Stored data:
################
(* ===== verification/ProfileWalk.v ===== *)
(** The walk down the includes of a profile: that it ends, in which order it visits the
    layers, that listing them and merging them is one walk, and what its refusals mean. *)
From S2P Require Import NetworkSpec.
From S2P Require Export Profile.

Section Walk.
Context `{IpText, SyscallNames, Kdl, Files, Profiles}.
Context (r : Resolver.t).
Import Resolver.

(** ** Layers by name and place *)

(** The [skip]th layer of a name. *)
Definition pos : Type := bytes * nat.

Definition layer_at (p : pos) : option Layer.t :=
  match lookup r p.1 with Ok ls => ls !! p.2 | Err _ => None end.

(** The layer an include of the layer at [p] asks for. *)
Definition target (p : pos) (inc : bytes) : pos := if bool_decide (inc = p.1) then (p.1, S p.2) else (inc, 0%nat).

(** The includes of a layer, read as a listing reads them. *)
Definition incs_of (l : Layer.t) : list bytes :=
  match read_layer true l with Ok (_, incs) => incs | Err _ => [] end.

Inductive edge (p q : pos) : Prop :=
  | edge_of l inc : layer_at p = Some l -> inc ∈ incs_of l -> q = target p inc -> edge p q.

(** The identity of the layer at [p], as the walk compares them. *)
Definition key_at (p : pos) : option (path + bytes) := option_map (fun l => LayerId.key (id_of p.1 l)) (layer_at p).

Lemma contains_spec l i : contains_id l i = true <-> LayerId.key i ∈ map LayerId.key l.
Proof.
  unfold contains_id. rewrite existsb_spec, list_elem_of_fmap. split; intros (j & Hj & He).
  - unfold LayerId.eqb in He. bool_to_prop. exists j. done.
  - exists j. split; [done|]. unfold LayerId.eqb. by apply bool_decide_eq_true.
Qed.

(** What a layer is read as when its nodes are to be merged is what it is listed as. *)
Lemma read_layer_listed l raw incs : read_layer false l = Ok (raw, incs) -> read_layer true l = Ok (raw, incs) /\ exists p, raw = Some p /\ parse_profile (Layer.text l) = Ok p.
Proof.
  unfold read_layer. destruct (parse_profile (Layer.text l)) as [p|e] eqn:Hp; [|done]. intros [= <- <-]. split; [done|]. by exists p.
Qed.

Lemma read_layer_incs c l raw incs : read_layer c l = Ok (raw, incs) -> incs_of l = incs.
Proof.
  unfold incs_of. destruct c; [by intros ->|]. intros Hr. destruct (read_layer_listed _ _ _ Hr) as [-> _]. done.
Qed.

(** ** It ends *)

(** What is left of a walk once a layer is done: the chain as it was. *)
Lemma expand_all_chain f name skip below lbl incs w w' :
  (forall n k w w', f n k w = Some (Ok w') -> chain w' = chain w) ->
  expand_all f name skip below lbl incs w = Some (Ok w') -> chain w' = chain w.
Proof.
  intros Hf. revert w. induction incs as [|inc incs IH]; intros w Hw; cbn [expand_all] in Hw; [by injection Hw as <-|].
  destruct (negb _).
  - destruct (f inc 0%nat w) as [[w1|]|] eqn:E; try done. rewrite (IH _ Hw). by eapply Hf.
  - case_bool_decide; [done|]. destruct (f inc (S skip) w) as [[w1|]|] eqn:E; try done. rewrite (IH _ Hw). by eapply Hf.
Qed.

Lemma last_snoc_id {A} (l : list A) x : last (l ++ [x]) = Some x /\ removelast (l ++ [x]) = l.
Proof. split; [apply last_snoc|apply removelast_last]. Qed.

Lemma expand_chain fuel name skip w w' : expand fuel r name skip w = Some (Ok w') -> chain w' = chain w.
Proof.
  revert name skip w w'. induction fuel as [|fuel IH]; intros name skip w w' He; cbn [expand] in He; [done|].
  destruct (lookup r name) as [ls|]; [|done]. destruct (ls !! skip) as [l|]; [|done].
  destruct (contains_id (chain w) _); [done|]. destruct (contains_id (done_ w) _); [by injection He as <-|].
  destruct (_ >=? _); [done|]. destruct (read_layer _ l) as [[raw incs]|]; [|done].
  destruct (expand_all _ _ _ _ _ _ _) as [[w1|]|] eqn:Ea; try done. apply expand_all_chain in Ea; [|exact IH]. cbn [chain] in Ea.
  injection He as He. destruct (visit_layer _ _ _); [|done]. cbn [mbind result_bind] in He. injection He as <-.
  rewrite Ea. destruct (last_snoc_id (chain w) (id_of name l)) as [-> ->]. done.
Qed.

Lemma expand_all_returns f name skip below lbl incs w (c : list LayerId.t) :
  (forall n k w, chain w = c -> exists res, f n k w = Some res) -> (forall n k w w', f n k w = Some (Ok w') -> chain w' = chain w) ->
  chain w = c -> exists res, expand_all f name skip below lbl incs w = Some res.
Proof.
  intros Hf Hc. revert w. induction incs as [|inc incs IH]; intros w Hw; cbn [expand_all]; [by eexists|].
  destruct (negb _).
  - destruct (Hf inc 0%nat w Hw) as [[w1|e] E]; rewrite E; [|by eexists]. apply IH. by rewrite (Hc _ _ _ _ E).
  - case_bool_decide; [by eexists|]. destruct (Hf inc (S skip) w Hw) as [[w1|e] E]; rewrite E; [|by eexists]. apply IH. by rewrite (Hc _ _ _ _ E).
Qed.

Lemma expand_returns fuel name skip w : (9 - length (chain w) <= fuel)%nat -> (1 <= fuel)%nat -> exists res, expand fuel r name skip w = Some res.
Proof.
  revert name skip w. induction fuel as [|fuel IH]; intros name skip w Hf Hpos; [lia|]. cbn [expand].
  destruct (lookup r name) as [ls|]; [|by eexists]. destruct (ls !! skip) as [l|]; [|by eexists].
  destruct (contains_id (chain w) _); [by eexists|]. destruct (contains_id (done_ w) _); [by eexists|].
  destruct (len (chain w) >=? MAX_DEPTH) eqn:Ed; [by eexists|]. destruct (read_layer _ l) as [[raw incs]|]; [|by eexists].
  unfold MAX_DEPTH, len in Ed.
  destruct (expand_all_returns (expand fuel r) name skip (length ls - (skip + 1)) (Layer.label l) incs (mkWalk (visit w) (chain w ++ [id_of name l]) (done_ w)) (chain w ++ [id_of name l])) as [res Hr].
  - intros n k v Hv. apply IH; [rewrite Hv, length_app; cbn; lia|]. lia.
  - intros n k v v'. apply expand_chain.
  - done.
  - rewrite Hr. destruct res as [w1|e]; by eexists.
Qed.
End Walk.

Section Order.
Context `{IpText, SyscallNames, Kdl, Files, Profiles}.
Context (r : Resolver.t).
Import Resolver.

(** ** Merging is listing *)

Definition src_of (l : Layer.t) : Src := mkSrc (Layer.origin l) (Layer.path l) (Layer.label l).

(** The nodes of a layer, or why it has none. *)
Definition raw_of (l : Layer.t) : result ProfileError RawProfile :=
  match parse_profile (Layer.text l) with Ok raw => Ok raw | Err source => Err (Parse (Layer.label l) source) end.

(** The layers one after another, merged. *)
Definition merge_layers (m : Merged.t) (ls : list Layer.t) : result ProfileError Merged.t :=
  fold_res (fun m l => raw ← raw_of l; Merged.merge m raw (src_of l)) m ls.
################
Exercise: Look above for the line with "Definition raw_of (l", then copy it and each later line exactly, stopping at the last line of the records.

Completed exercise:
Definition raw_of (l : Layer.t) : result ProfileError RawProfile :=
  match parse_profile (Layer.text l) with Ok raw => Ok raw | Err source => Err (Parse (Layer.label l) source) end.

(** The layers one after another, merged. *)
Definition merge_layers (m : Merged.t) (ls : list Layer.t) : result ProfileError Merged.t :=
  fold_res (fun m l => raw ← raw_of l; Merged.merge m raw (src_of l)) m ls.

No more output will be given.